Data for this task: Begin

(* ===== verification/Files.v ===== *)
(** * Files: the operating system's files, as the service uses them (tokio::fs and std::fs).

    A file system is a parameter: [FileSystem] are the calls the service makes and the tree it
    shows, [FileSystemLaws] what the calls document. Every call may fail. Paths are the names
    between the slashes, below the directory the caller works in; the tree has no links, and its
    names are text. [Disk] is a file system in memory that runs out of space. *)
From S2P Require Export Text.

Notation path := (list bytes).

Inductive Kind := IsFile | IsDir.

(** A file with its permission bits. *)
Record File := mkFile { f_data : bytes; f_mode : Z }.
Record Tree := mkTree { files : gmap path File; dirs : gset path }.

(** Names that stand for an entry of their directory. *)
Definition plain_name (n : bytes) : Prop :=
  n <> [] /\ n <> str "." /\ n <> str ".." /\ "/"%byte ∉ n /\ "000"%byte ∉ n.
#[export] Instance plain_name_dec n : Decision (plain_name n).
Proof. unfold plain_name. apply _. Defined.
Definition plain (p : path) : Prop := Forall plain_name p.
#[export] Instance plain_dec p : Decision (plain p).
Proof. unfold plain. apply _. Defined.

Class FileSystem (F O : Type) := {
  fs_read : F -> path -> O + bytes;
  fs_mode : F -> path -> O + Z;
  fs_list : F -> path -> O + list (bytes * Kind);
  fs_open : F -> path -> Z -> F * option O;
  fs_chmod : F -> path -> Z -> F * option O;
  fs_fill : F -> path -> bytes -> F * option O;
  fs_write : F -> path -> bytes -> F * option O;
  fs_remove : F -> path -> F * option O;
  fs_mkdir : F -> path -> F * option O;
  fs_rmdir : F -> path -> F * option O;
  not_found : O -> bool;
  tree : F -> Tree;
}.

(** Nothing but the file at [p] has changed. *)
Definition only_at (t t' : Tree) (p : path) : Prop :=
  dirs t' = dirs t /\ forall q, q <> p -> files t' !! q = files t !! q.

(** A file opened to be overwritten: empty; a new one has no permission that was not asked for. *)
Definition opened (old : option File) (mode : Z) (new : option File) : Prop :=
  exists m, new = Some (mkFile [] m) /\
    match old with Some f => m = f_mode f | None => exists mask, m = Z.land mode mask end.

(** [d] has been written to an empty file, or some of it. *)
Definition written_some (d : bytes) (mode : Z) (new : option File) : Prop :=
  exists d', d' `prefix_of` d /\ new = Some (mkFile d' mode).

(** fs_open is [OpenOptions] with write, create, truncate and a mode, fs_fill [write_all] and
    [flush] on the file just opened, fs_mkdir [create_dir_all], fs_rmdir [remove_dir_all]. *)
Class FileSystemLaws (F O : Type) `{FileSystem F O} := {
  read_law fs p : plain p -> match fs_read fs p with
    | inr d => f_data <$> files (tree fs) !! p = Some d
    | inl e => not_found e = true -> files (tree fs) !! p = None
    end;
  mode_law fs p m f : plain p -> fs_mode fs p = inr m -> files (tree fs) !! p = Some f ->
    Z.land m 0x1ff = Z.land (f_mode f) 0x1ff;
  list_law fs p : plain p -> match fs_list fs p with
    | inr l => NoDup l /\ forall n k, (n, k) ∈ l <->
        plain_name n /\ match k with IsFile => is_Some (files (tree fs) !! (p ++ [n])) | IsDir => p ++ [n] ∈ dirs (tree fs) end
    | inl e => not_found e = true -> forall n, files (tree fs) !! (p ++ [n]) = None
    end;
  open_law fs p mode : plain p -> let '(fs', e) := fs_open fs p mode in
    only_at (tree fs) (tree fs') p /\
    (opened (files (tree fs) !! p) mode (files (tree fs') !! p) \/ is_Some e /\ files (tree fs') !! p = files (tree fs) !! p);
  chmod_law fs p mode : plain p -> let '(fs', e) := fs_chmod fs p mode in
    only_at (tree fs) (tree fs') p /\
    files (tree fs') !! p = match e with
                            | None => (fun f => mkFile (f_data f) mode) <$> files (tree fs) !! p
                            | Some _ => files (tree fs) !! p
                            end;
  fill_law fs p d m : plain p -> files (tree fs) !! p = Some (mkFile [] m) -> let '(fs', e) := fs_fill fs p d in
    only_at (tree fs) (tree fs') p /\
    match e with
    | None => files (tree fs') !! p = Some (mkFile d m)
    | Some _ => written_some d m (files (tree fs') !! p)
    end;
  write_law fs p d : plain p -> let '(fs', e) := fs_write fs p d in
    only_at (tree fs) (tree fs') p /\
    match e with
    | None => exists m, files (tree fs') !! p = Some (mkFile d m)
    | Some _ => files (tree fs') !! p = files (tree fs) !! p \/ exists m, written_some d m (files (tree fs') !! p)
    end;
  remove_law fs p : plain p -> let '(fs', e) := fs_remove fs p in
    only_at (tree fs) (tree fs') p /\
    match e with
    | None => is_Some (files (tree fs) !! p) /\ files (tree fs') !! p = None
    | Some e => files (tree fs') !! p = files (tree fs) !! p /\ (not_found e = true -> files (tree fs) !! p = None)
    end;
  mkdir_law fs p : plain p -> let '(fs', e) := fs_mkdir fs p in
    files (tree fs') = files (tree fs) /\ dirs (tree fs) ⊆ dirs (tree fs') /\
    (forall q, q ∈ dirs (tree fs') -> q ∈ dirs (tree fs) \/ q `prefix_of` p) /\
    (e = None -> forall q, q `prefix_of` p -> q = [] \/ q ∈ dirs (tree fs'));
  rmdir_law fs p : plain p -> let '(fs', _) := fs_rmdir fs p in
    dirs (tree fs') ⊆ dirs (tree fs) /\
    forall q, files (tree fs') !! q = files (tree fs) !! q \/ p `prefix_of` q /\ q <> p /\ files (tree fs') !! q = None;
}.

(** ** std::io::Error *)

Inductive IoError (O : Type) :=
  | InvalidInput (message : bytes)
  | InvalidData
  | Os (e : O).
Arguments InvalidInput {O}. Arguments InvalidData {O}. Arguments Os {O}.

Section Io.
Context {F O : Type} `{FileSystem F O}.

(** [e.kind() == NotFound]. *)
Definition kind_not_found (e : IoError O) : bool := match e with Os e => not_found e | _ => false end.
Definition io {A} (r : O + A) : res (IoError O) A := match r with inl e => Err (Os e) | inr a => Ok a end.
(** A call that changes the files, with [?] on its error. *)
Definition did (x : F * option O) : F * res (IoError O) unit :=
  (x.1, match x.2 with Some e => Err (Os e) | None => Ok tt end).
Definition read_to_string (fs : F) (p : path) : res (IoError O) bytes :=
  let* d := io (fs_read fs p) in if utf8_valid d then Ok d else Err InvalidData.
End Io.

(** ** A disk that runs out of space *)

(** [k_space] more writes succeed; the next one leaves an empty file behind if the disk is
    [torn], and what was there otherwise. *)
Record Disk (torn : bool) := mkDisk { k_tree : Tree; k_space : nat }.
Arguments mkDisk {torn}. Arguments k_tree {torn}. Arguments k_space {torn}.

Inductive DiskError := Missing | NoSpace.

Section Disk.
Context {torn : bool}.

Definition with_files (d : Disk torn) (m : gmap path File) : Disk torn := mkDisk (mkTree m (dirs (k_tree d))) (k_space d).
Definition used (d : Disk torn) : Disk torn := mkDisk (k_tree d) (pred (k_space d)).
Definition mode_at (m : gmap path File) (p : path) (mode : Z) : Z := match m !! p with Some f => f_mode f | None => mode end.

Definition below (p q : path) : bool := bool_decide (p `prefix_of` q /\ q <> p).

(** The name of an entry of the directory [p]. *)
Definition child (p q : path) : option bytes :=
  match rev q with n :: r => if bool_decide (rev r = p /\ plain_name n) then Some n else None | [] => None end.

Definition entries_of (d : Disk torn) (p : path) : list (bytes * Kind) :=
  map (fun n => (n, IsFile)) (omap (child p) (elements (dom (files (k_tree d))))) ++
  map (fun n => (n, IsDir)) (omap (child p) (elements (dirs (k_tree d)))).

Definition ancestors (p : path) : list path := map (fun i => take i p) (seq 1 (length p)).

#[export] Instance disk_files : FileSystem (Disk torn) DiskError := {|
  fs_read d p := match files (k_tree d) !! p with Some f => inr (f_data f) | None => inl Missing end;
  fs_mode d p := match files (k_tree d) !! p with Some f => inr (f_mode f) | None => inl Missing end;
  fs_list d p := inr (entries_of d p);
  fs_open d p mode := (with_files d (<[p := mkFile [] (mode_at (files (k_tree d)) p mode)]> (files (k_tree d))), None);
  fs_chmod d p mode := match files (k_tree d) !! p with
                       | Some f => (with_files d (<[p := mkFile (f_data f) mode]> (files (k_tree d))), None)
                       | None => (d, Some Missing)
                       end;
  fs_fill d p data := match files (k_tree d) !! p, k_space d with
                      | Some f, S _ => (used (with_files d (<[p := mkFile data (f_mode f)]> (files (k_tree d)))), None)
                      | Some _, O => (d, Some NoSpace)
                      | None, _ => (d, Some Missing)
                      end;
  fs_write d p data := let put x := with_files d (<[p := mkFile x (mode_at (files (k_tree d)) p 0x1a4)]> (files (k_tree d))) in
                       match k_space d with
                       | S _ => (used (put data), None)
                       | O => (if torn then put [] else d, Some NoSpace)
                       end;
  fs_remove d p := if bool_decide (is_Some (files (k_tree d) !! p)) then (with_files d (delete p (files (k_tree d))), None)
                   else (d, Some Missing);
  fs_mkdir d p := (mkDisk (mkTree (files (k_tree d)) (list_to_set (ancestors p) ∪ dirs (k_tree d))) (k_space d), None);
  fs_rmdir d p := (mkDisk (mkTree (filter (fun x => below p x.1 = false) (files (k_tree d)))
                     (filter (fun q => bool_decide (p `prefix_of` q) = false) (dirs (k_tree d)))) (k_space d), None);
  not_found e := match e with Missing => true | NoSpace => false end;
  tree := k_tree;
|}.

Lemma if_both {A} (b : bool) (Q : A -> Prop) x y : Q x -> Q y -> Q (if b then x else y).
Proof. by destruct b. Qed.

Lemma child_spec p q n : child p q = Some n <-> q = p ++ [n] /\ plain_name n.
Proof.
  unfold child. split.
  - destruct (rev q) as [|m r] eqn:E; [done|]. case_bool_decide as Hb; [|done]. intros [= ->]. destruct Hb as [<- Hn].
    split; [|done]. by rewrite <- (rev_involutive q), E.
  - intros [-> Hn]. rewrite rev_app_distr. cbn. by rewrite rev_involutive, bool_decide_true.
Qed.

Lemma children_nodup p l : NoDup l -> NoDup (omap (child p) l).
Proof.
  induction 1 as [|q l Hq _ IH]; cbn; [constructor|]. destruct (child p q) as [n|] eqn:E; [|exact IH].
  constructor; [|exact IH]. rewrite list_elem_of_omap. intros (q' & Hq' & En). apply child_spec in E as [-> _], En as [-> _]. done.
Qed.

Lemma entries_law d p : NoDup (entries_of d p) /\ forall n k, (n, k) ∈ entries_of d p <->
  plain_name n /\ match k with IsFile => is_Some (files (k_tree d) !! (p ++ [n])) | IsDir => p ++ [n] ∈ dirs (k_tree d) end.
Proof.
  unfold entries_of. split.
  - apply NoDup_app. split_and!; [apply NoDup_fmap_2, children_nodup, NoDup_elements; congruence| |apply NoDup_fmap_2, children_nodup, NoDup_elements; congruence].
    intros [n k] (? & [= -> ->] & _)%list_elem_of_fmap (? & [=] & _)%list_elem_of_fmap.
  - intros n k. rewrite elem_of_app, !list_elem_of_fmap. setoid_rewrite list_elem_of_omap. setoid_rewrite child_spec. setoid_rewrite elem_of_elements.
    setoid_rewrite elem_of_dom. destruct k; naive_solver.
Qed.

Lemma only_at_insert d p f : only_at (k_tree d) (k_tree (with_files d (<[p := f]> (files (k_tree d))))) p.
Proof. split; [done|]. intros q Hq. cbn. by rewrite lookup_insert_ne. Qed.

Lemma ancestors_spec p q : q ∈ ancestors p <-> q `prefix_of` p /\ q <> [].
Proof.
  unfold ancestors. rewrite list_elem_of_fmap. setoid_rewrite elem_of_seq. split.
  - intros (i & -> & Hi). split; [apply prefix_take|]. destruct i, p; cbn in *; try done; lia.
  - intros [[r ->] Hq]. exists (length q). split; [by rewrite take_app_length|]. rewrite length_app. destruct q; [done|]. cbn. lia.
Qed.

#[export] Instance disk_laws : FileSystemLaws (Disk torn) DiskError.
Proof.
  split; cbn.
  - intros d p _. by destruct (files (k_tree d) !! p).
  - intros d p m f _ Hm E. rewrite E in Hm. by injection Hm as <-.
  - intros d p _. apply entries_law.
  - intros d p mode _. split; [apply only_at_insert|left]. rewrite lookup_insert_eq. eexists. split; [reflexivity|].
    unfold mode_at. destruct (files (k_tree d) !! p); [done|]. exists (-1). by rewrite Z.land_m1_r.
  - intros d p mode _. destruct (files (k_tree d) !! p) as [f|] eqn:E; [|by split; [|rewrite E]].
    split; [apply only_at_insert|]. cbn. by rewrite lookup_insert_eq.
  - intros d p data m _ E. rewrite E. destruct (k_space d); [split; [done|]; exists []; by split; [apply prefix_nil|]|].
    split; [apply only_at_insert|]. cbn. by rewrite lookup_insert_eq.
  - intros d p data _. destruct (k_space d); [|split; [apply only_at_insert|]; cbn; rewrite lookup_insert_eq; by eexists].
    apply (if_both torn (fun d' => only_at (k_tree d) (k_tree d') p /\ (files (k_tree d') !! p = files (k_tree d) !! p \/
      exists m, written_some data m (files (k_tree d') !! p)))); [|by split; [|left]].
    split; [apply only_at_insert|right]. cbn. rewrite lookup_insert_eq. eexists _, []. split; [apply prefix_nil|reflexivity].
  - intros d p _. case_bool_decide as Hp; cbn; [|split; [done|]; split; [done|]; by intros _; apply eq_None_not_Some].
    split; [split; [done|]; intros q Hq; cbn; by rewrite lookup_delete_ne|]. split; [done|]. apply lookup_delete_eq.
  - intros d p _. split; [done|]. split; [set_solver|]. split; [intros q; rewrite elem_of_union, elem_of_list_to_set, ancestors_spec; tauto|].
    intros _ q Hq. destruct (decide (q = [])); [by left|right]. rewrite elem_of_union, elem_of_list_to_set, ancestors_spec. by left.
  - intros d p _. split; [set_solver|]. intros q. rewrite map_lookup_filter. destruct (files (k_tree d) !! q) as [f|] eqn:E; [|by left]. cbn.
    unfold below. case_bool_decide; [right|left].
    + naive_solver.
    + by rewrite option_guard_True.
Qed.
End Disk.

Data for this task: End

All lines in the data that contain the word "unfold" should be copied.

Proof. unfold plain_name. apply _. Defined.
Proof. unfold plain. apply _. Defined.
  unfold child. split.
  unfold entries_of. split.
  unfold ancestors. rewrite list_elem_of_fmap. setoid_rewrite elem_of_seq. split.
    unfold mode_at. destruct (files (k_tree d) !! p); [done|]. exists (-1). by rewrite Z.land_m1_r.
    unfold below. case_bool_decide; [right|left].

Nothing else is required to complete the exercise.